*** DATA LISTING Section Begins ***
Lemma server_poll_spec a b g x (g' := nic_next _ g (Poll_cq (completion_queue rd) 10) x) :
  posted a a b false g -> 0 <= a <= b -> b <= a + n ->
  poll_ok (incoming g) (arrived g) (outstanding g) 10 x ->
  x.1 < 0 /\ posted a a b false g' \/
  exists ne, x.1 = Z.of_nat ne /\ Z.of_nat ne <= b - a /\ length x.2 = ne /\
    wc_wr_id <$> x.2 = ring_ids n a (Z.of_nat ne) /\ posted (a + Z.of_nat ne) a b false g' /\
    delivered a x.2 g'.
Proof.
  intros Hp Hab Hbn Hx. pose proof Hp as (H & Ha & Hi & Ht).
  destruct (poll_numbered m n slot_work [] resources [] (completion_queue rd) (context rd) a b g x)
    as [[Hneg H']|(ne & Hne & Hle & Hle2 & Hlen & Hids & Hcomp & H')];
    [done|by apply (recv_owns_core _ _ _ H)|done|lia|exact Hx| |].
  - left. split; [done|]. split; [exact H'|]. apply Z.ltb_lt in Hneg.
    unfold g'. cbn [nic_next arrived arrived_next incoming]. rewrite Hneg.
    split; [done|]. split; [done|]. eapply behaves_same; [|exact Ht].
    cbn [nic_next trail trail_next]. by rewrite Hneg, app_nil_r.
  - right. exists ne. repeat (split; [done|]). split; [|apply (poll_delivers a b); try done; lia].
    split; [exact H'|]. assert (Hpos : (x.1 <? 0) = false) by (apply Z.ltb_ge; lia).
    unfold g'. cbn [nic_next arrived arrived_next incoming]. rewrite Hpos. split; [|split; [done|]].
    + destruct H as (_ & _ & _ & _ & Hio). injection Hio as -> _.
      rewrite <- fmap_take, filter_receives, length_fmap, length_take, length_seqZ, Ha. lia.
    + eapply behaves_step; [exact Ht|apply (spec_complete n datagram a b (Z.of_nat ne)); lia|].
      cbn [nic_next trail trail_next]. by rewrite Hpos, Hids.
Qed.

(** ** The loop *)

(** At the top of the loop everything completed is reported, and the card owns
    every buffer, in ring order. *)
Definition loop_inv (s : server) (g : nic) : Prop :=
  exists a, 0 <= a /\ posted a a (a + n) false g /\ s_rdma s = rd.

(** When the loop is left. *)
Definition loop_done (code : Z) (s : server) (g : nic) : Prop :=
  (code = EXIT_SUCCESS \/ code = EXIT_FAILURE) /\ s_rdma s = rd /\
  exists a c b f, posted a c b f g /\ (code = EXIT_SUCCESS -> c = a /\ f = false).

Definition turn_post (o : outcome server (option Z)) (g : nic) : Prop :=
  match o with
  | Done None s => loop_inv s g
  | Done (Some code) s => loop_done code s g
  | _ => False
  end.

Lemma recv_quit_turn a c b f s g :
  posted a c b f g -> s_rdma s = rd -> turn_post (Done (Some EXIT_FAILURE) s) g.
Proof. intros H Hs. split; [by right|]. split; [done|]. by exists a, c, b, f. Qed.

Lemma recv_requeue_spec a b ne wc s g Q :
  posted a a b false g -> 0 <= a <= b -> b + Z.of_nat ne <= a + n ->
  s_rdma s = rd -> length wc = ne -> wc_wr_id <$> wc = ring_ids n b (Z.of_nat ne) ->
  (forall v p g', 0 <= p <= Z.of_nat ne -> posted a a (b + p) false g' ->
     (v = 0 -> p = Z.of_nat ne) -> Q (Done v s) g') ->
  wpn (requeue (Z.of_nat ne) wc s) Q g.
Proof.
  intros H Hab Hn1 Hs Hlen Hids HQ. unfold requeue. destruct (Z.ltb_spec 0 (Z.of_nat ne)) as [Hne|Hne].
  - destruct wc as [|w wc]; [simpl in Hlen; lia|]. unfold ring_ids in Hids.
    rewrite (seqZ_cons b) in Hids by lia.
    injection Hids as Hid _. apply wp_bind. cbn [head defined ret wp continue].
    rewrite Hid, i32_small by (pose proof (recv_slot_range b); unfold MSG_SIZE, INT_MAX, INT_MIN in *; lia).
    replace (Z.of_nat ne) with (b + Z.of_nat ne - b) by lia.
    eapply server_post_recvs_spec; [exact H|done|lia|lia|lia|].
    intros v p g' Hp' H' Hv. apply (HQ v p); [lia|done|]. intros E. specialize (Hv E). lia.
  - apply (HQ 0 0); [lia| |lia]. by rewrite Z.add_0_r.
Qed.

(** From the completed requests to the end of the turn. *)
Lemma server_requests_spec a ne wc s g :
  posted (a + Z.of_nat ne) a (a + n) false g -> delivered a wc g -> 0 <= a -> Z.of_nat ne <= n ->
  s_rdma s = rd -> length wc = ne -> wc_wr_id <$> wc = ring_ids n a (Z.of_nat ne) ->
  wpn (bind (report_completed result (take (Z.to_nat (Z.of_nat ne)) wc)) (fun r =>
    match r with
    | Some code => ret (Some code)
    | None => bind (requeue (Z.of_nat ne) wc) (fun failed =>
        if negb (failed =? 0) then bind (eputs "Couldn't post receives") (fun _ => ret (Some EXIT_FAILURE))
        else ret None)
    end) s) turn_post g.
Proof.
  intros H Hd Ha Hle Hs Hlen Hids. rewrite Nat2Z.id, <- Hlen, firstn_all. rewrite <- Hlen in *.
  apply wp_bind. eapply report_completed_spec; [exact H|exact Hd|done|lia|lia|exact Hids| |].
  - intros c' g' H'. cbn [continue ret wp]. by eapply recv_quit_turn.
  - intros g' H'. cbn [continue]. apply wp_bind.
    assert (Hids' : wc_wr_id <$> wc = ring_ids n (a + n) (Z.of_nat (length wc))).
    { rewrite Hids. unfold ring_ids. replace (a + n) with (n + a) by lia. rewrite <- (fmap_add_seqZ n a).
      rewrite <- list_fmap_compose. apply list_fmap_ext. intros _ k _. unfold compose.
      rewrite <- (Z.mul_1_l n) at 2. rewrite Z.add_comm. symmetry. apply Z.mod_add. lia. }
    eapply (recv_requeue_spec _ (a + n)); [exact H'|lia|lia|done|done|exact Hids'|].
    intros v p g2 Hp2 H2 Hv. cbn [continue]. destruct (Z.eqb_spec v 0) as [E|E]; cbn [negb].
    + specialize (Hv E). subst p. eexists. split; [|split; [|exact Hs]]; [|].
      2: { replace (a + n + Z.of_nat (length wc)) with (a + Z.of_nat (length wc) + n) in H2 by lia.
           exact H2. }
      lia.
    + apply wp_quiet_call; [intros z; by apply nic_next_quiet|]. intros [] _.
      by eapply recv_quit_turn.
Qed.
*** DATA LISTING Section Ends ***
*** DATA LISTING Section Begins ***
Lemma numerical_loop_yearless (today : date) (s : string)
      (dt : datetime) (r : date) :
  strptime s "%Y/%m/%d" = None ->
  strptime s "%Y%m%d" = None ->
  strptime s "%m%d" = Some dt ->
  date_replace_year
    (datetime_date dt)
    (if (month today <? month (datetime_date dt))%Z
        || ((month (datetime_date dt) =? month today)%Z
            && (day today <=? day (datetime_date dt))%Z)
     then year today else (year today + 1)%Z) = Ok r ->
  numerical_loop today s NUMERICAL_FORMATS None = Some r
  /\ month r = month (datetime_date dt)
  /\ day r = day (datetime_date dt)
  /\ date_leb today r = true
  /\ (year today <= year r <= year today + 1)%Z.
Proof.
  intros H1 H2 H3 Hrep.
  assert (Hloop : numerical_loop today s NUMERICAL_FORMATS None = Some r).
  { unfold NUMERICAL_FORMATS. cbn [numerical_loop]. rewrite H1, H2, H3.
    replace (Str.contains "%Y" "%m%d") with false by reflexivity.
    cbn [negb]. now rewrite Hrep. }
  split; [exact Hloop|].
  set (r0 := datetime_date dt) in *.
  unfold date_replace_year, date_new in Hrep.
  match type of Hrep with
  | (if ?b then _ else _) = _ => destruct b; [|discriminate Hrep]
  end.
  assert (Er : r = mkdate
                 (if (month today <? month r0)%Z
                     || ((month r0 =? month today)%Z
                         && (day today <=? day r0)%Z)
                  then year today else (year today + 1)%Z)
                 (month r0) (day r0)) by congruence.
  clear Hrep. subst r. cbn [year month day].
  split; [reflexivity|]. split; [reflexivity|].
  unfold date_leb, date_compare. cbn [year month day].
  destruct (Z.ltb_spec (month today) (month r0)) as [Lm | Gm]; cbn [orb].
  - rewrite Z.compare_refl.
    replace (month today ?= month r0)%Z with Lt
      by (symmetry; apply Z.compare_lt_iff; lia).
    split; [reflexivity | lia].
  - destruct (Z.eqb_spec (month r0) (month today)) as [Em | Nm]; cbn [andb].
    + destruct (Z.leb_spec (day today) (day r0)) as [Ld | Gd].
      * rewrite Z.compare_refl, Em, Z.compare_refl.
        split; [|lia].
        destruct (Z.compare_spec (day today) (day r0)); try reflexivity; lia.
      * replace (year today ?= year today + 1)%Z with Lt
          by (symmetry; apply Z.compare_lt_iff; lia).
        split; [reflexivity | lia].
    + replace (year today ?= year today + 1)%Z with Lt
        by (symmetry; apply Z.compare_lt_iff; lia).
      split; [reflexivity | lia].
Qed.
*** DATA LISTING Section Ends ***
◆ WHAT YOU HAVE TO DO
List each line of the entries that holds the string "Lemma".

◆ EXERCISE RESULT
Lemma server_poll_spec a b g x (g' := nic_next _ g (Poll_cq (completion_queue rd) 10) x) :
Lemma recv_quit_turn a c b f s g :
Lemma recv_requeue_spec a b ne wc s g Q :
Lemma server_requests_spec a ne wc s g :
Lemma numerical_loop_yearless (today : date) (s : string)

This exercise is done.